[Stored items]

= = = = = = =

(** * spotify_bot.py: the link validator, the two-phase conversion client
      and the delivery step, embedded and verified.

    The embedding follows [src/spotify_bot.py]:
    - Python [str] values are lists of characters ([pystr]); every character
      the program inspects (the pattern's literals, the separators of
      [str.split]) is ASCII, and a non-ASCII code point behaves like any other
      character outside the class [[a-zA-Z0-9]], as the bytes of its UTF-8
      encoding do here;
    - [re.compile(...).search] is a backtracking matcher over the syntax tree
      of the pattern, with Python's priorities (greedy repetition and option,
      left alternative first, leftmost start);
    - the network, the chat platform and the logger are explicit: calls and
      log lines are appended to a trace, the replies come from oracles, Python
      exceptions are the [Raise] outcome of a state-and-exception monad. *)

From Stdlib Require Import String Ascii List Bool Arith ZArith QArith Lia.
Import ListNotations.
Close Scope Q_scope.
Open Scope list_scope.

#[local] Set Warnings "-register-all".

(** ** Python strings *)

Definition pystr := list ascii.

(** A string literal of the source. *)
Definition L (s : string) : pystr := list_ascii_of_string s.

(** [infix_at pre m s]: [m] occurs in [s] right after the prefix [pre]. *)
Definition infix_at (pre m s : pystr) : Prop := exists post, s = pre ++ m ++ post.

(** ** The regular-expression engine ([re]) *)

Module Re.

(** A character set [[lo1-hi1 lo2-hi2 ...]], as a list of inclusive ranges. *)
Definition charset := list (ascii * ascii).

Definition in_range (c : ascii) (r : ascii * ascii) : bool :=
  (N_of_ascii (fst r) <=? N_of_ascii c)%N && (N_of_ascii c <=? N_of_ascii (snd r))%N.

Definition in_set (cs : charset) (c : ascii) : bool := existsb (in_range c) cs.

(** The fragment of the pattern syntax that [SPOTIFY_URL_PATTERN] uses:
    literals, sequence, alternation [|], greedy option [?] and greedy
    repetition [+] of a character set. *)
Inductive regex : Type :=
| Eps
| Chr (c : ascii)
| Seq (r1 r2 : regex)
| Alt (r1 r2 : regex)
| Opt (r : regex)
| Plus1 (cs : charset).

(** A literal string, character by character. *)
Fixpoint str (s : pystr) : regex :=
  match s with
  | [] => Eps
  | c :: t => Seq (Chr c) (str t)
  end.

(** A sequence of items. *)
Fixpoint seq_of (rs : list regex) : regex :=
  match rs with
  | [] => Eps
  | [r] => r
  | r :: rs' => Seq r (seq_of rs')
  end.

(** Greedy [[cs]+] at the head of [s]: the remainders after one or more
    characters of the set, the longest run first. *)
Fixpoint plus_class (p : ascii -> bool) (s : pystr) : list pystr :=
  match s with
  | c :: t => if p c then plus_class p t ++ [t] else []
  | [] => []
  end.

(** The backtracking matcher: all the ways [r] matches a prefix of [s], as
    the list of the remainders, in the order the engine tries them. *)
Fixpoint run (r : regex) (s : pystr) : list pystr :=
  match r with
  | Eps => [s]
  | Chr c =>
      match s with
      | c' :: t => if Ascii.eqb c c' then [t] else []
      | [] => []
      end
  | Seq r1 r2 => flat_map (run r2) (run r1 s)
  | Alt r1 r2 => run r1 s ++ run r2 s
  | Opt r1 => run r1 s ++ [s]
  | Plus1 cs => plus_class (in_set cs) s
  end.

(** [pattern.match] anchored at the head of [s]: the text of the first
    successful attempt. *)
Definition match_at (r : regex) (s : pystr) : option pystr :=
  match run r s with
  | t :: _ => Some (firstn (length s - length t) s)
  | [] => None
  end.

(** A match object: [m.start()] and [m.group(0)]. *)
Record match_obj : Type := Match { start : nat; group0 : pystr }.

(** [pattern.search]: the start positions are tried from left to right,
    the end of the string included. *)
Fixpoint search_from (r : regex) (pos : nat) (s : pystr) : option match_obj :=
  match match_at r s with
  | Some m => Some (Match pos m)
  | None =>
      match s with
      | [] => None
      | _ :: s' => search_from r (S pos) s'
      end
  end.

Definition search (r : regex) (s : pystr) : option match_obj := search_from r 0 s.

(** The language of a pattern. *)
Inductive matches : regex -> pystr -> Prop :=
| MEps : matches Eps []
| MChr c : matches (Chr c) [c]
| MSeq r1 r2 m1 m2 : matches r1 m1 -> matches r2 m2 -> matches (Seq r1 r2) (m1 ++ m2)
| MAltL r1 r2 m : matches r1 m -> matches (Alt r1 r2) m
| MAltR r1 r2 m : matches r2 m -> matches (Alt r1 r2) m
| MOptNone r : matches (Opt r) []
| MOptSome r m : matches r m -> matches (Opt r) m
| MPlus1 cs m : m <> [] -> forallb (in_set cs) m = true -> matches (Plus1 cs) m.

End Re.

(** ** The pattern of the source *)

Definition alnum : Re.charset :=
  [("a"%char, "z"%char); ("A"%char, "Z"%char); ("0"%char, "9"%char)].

= = = = = = =

Work order: Set down only the lines above that fall between the line holding "the program inspects" and the line holding "- the network, the", inclusive, keeping each exact.

Written response:
      the program inspects (the pattern's literals, the separators of
      [str.split]) is ASCII, and a non-ASCII code point behaves like any other
      character outside the class [[a-zA-Z0-9]], as the bytes of its UTF-8
      encoding do here;
    - [re.compile(...).search] is a backtracking matcher over the syntax tree
      of the pattern, with Python's priorities (greedy repetition and option,
      left alternative first, leftmost start);
    - the network, the chat platform and the logger are explicit: calls and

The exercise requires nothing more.